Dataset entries

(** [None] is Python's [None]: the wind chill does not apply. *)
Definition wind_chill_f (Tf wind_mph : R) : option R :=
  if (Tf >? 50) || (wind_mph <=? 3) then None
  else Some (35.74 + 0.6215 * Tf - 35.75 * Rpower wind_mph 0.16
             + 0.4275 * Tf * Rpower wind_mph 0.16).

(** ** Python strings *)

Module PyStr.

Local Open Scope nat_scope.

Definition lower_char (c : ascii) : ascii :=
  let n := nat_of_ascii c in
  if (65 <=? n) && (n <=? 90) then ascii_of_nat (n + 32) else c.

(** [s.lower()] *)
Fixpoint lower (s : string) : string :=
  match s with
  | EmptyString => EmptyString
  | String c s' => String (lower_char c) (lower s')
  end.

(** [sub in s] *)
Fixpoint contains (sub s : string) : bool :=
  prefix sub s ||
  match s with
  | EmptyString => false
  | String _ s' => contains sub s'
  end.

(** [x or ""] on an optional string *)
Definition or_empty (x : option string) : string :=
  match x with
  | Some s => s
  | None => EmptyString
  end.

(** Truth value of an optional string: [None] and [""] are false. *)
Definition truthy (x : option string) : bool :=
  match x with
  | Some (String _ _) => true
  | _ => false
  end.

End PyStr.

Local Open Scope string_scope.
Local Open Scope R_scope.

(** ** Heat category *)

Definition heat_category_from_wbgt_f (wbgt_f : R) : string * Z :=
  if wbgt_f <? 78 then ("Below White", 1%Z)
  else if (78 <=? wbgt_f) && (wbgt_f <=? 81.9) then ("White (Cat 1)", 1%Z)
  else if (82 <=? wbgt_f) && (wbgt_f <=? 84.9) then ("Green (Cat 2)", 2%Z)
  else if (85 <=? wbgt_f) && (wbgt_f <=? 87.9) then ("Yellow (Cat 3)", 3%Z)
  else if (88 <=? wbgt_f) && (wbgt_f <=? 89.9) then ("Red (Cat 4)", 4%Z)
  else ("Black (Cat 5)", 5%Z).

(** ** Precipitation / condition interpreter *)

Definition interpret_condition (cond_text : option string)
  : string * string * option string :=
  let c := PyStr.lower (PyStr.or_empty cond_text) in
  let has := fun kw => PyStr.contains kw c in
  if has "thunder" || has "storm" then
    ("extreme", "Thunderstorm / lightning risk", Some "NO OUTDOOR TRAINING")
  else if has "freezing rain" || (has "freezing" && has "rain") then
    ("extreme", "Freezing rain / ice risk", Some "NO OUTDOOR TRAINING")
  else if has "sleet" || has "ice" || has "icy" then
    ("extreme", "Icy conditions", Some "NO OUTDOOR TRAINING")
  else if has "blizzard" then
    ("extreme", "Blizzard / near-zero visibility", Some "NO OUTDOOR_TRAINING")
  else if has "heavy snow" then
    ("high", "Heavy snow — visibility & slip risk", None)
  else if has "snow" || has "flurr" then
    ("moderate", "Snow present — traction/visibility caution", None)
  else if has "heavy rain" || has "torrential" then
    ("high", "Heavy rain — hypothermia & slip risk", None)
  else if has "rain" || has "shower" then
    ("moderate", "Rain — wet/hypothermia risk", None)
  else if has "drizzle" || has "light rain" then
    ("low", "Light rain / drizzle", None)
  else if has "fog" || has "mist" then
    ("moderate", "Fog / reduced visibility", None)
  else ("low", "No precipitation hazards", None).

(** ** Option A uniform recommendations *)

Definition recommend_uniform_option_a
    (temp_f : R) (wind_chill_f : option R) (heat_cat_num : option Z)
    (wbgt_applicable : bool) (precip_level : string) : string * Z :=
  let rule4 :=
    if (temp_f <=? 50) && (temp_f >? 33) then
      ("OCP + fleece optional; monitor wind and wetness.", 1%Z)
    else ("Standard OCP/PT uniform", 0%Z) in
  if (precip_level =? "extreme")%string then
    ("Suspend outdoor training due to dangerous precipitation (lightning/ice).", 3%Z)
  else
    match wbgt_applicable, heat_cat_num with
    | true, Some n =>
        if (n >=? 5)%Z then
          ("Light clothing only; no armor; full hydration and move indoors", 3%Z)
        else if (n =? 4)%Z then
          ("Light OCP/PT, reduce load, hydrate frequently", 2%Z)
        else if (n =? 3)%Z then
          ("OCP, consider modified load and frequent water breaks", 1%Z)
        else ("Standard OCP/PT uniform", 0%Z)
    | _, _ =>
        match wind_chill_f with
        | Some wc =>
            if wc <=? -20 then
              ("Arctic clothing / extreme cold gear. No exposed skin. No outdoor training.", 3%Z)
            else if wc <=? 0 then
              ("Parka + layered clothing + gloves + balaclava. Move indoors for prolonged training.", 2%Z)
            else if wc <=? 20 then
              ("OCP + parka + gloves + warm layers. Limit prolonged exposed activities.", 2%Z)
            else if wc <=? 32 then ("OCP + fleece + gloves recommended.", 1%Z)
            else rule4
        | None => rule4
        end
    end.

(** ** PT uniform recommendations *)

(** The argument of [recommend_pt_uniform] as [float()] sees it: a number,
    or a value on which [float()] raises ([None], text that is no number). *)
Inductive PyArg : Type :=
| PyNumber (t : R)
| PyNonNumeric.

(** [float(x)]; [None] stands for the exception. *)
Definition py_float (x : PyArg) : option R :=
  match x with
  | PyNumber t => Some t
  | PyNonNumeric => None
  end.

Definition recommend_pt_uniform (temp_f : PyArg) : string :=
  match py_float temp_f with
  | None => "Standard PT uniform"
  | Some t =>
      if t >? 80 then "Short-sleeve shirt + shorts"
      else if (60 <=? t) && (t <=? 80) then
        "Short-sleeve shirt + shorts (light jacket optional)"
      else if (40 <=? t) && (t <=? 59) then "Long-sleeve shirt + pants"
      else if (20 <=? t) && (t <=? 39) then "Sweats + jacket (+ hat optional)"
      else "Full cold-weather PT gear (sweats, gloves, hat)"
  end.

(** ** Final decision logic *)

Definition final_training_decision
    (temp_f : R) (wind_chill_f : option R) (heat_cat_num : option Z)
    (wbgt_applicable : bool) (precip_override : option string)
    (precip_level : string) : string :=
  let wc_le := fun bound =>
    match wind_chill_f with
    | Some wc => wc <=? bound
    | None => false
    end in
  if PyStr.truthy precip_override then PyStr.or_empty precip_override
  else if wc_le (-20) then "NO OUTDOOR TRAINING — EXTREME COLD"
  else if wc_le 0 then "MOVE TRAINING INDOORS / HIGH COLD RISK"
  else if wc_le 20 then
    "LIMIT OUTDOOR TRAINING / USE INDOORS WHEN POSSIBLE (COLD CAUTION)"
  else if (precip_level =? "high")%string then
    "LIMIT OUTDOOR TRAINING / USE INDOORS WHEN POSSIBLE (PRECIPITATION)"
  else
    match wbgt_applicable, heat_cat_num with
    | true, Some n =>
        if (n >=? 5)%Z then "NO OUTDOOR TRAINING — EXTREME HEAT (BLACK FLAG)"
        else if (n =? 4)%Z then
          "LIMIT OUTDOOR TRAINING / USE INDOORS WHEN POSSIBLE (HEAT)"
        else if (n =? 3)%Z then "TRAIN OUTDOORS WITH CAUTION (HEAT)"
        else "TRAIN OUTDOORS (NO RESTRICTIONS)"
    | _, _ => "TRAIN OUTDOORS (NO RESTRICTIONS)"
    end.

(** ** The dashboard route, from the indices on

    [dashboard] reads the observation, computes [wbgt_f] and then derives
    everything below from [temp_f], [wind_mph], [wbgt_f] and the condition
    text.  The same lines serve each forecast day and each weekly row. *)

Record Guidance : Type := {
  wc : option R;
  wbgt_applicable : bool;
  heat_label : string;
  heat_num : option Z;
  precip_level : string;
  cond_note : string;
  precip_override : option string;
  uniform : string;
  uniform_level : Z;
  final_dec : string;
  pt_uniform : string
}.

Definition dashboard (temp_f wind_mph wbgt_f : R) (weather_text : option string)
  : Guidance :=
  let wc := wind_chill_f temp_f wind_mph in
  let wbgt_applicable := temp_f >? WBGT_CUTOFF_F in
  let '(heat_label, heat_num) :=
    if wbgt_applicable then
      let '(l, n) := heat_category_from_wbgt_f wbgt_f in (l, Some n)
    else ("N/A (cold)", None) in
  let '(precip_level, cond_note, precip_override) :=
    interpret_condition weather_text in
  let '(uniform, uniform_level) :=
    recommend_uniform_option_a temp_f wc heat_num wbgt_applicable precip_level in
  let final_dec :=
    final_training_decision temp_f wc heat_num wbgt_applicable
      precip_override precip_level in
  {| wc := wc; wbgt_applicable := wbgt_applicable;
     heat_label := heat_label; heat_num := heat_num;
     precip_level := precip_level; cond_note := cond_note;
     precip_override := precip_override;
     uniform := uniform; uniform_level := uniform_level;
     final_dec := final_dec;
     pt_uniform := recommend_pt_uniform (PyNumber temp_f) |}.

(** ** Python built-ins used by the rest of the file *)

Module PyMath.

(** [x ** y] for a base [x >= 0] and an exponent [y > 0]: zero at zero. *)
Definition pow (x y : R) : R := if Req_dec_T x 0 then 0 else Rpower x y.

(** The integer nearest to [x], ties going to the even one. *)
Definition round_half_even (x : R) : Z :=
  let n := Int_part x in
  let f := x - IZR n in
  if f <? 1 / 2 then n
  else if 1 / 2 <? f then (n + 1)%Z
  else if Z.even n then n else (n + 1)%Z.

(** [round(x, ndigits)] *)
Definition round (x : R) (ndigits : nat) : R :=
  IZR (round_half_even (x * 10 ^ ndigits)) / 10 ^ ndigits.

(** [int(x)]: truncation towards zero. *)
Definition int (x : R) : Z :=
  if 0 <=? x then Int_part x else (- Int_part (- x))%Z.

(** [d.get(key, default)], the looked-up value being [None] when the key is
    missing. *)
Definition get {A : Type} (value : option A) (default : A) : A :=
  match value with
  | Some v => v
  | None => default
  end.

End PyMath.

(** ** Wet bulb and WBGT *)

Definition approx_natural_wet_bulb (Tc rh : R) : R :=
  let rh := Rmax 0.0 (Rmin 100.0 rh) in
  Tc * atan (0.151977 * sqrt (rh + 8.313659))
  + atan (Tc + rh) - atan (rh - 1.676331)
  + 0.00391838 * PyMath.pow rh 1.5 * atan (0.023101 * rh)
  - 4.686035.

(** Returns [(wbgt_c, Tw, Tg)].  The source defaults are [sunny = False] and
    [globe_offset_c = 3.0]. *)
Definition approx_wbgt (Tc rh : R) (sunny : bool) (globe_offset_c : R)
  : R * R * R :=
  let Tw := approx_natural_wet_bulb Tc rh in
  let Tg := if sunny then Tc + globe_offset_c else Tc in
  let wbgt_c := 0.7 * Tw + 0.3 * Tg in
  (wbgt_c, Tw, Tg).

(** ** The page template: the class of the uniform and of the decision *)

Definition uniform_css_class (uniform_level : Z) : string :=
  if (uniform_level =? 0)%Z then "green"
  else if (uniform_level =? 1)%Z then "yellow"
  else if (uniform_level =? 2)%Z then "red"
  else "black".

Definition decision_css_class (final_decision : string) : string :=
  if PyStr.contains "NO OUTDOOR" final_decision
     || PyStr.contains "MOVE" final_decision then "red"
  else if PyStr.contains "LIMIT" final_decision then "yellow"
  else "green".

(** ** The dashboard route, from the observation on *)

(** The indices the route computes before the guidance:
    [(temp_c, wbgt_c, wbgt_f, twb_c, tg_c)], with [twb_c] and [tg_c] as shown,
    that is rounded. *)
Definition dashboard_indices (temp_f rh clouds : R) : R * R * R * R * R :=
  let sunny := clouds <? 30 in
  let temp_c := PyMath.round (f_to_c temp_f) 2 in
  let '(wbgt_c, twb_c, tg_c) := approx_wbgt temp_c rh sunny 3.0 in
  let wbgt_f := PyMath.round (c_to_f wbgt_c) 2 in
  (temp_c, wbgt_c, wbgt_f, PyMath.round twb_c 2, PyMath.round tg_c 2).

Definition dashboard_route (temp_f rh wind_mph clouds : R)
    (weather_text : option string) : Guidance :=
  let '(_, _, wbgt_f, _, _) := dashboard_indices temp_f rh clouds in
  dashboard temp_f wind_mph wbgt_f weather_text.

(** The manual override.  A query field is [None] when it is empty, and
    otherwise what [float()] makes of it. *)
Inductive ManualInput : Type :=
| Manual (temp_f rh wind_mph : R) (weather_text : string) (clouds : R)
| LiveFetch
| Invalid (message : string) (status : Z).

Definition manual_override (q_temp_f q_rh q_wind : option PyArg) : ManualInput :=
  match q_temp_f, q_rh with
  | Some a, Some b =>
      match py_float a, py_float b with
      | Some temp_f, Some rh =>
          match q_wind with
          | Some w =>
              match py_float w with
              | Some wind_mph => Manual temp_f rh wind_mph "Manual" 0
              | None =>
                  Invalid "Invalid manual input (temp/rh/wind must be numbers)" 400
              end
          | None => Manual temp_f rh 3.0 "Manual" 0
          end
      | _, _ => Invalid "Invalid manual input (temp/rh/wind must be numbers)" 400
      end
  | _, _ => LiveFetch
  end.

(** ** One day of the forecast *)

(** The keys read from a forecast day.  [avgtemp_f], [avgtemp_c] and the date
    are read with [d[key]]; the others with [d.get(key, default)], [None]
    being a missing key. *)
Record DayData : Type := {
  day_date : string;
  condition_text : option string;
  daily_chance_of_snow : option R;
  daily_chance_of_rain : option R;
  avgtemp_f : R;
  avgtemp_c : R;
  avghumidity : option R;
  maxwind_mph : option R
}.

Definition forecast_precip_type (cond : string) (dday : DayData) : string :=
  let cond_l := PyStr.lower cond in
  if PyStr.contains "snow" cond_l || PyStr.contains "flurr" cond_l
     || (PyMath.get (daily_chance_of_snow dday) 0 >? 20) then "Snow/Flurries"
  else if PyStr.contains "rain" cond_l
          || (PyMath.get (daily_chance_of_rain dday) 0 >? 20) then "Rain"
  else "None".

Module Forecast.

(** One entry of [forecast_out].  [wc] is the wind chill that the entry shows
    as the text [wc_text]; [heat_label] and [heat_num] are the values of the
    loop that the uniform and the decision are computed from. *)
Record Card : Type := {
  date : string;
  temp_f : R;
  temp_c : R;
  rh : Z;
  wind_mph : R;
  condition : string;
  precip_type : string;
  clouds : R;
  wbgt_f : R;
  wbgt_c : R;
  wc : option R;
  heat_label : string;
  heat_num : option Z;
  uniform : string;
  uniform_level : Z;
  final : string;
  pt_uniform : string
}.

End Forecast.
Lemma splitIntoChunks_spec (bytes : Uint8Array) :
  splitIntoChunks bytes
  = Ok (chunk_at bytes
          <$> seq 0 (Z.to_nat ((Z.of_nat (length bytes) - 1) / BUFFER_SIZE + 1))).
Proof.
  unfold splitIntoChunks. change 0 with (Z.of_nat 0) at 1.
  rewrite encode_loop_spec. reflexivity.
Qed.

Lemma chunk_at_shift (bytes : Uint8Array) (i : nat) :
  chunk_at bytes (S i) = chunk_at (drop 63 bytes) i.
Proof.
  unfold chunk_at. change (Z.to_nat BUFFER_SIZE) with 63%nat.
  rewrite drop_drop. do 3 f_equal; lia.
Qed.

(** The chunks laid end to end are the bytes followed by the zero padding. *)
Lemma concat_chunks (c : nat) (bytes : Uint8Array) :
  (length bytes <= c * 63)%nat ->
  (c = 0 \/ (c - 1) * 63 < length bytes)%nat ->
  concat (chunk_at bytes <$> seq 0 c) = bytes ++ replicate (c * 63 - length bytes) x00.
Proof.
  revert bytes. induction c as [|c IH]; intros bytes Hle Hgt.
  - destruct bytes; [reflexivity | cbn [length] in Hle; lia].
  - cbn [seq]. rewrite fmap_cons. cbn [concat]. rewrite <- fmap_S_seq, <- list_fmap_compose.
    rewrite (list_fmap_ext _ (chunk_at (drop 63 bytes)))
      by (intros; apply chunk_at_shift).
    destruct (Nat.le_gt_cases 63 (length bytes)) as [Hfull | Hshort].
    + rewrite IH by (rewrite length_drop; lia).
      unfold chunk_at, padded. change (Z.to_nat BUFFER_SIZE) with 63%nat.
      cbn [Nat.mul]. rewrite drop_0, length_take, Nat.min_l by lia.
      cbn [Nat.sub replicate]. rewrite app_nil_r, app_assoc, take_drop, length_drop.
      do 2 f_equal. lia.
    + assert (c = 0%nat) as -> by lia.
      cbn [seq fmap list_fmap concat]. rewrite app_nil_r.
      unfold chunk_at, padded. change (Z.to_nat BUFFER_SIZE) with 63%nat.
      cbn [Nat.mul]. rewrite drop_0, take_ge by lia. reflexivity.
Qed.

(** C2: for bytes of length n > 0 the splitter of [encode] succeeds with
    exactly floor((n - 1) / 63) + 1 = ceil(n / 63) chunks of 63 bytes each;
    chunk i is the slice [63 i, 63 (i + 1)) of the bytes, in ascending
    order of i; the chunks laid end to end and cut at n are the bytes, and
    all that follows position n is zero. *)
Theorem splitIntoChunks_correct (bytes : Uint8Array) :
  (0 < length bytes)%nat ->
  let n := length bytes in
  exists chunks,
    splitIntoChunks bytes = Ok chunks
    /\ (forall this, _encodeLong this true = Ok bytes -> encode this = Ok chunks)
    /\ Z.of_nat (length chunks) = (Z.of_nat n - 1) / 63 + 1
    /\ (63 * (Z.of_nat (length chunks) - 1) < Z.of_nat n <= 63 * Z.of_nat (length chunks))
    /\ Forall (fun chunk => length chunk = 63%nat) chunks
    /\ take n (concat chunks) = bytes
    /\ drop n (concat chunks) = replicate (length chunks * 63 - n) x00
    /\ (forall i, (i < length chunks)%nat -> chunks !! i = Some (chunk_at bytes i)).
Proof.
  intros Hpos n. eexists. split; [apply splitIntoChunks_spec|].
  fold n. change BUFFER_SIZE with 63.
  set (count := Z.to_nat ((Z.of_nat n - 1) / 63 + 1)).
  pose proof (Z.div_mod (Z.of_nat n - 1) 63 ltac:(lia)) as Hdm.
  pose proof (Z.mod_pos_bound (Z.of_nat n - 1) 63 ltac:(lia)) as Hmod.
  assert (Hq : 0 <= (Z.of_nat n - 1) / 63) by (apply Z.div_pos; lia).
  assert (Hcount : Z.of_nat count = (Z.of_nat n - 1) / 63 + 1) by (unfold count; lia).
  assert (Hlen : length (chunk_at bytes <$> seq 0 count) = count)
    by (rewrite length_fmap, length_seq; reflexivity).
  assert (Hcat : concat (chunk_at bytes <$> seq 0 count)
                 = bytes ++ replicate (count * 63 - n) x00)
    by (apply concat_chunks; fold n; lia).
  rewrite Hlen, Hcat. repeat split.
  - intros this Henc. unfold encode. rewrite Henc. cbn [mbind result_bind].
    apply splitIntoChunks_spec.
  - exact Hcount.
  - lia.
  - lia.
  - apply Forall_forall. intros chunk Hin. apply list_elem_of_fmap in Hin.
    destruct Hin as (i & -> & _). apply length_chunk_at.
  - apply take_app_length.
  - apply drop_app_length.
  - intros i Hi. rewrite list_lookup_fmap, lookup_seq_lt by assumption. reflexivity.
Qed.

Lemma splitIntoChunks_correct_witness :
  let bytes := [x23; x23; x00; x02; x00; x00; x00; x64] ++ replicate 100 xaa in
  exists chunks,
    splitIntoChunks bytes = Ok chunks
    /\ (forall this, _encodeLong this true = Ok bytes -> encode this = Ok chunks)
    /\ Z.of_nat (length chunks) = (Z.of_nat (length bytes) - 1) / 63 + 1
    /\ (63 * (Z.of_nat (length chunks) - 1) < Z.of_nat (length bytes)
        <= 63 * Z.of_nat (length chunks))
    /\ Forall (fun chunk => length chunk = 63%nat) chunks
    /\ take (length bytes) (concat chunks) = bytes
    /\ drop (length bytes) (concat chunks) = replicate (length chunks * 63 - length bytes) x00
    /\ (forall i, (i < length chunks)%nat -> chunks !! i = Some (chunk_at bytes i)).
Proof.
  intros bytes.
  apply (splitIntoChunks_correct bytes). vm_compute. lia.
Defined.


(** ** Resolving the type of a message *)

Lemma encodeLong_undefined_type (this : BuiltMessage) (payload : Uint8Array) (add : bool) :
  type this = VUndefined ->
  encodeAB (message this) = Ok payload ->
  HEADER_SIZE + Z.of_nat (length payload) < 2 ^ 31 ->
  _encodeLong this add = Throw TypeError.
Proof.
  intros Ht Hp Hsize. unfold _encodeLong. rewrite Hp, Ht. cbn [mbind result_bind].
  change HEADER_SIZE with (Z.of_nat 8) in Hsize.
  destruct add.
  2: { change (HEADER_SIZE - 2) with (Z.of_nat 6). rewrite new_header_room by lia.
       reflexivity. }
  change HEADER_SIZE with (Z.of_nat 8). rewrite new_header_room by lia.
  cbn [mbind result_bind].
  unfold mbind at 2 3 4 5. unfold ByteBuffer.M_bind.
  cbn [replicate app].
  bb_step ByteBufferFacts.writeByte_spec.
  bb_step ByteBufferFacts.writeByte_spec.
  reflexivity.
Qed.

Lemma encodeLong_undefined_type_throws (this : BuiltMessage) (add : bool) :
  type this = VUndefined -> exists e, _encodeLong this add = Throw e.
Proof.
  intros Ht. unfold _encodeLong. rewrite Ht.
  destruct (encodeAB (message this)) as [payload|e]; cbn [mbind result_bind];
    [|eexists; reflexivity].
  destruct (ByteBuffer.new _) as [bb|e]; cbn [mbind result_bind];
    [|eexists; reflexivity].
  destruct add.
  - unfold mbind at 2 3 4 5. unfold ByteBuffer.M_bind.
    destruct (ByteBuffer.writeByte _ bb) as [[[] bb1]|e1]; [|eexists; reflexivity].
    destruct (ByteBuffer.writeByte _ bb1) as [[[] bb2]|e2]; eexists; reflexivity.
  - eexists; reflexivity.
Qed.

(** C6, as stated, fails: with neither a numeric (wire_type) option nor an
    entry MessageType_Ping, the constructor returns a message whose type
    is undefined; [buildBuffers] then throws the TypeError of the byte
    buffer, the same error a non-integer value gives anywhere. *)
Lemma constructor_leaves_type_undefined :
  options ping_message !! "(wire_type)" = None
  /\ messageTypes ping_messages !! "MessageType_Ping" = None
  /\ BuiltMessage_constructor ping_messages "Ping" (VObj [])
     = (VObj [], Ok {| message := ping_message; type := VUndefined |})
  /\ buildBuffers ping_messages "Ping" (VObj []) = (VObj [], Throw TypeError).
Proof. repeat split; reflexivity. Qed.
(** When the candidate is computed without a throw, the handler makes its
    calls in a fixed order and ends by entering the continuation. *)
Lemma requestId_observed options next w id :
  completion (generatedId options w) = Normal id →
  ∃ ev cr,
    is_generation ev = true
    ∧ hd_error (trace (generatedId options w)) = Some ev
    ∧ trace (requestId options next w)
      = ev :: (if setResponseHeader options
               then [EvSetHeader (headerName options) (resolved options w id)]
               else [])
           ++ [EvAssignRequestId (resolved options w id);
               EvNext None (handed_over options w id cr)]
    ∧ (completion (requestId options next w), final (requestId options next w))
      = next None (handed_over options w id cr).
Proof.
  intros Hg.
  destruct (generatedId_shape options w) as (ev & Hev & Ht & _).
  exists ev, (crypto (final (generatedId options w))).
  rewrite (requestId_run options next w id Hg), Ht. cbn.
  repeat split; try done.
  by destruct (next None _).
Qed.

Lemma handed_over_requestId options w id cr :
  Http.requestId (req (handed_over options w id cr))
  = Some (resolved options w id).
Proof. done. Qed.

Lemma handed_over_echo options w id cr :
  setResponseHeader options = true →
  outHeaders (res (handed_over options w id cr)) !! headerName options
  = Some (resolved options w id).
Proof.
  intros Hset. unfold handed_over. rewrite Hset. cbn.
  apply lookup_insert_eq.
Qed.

What to produce: Go over the data and return every line that includes the word "repeat".

Response box:
  rewrite Hlen, Hcat. repeat split.
Proof. repeat split; reflexivity. Qed.
  repeat split; try done.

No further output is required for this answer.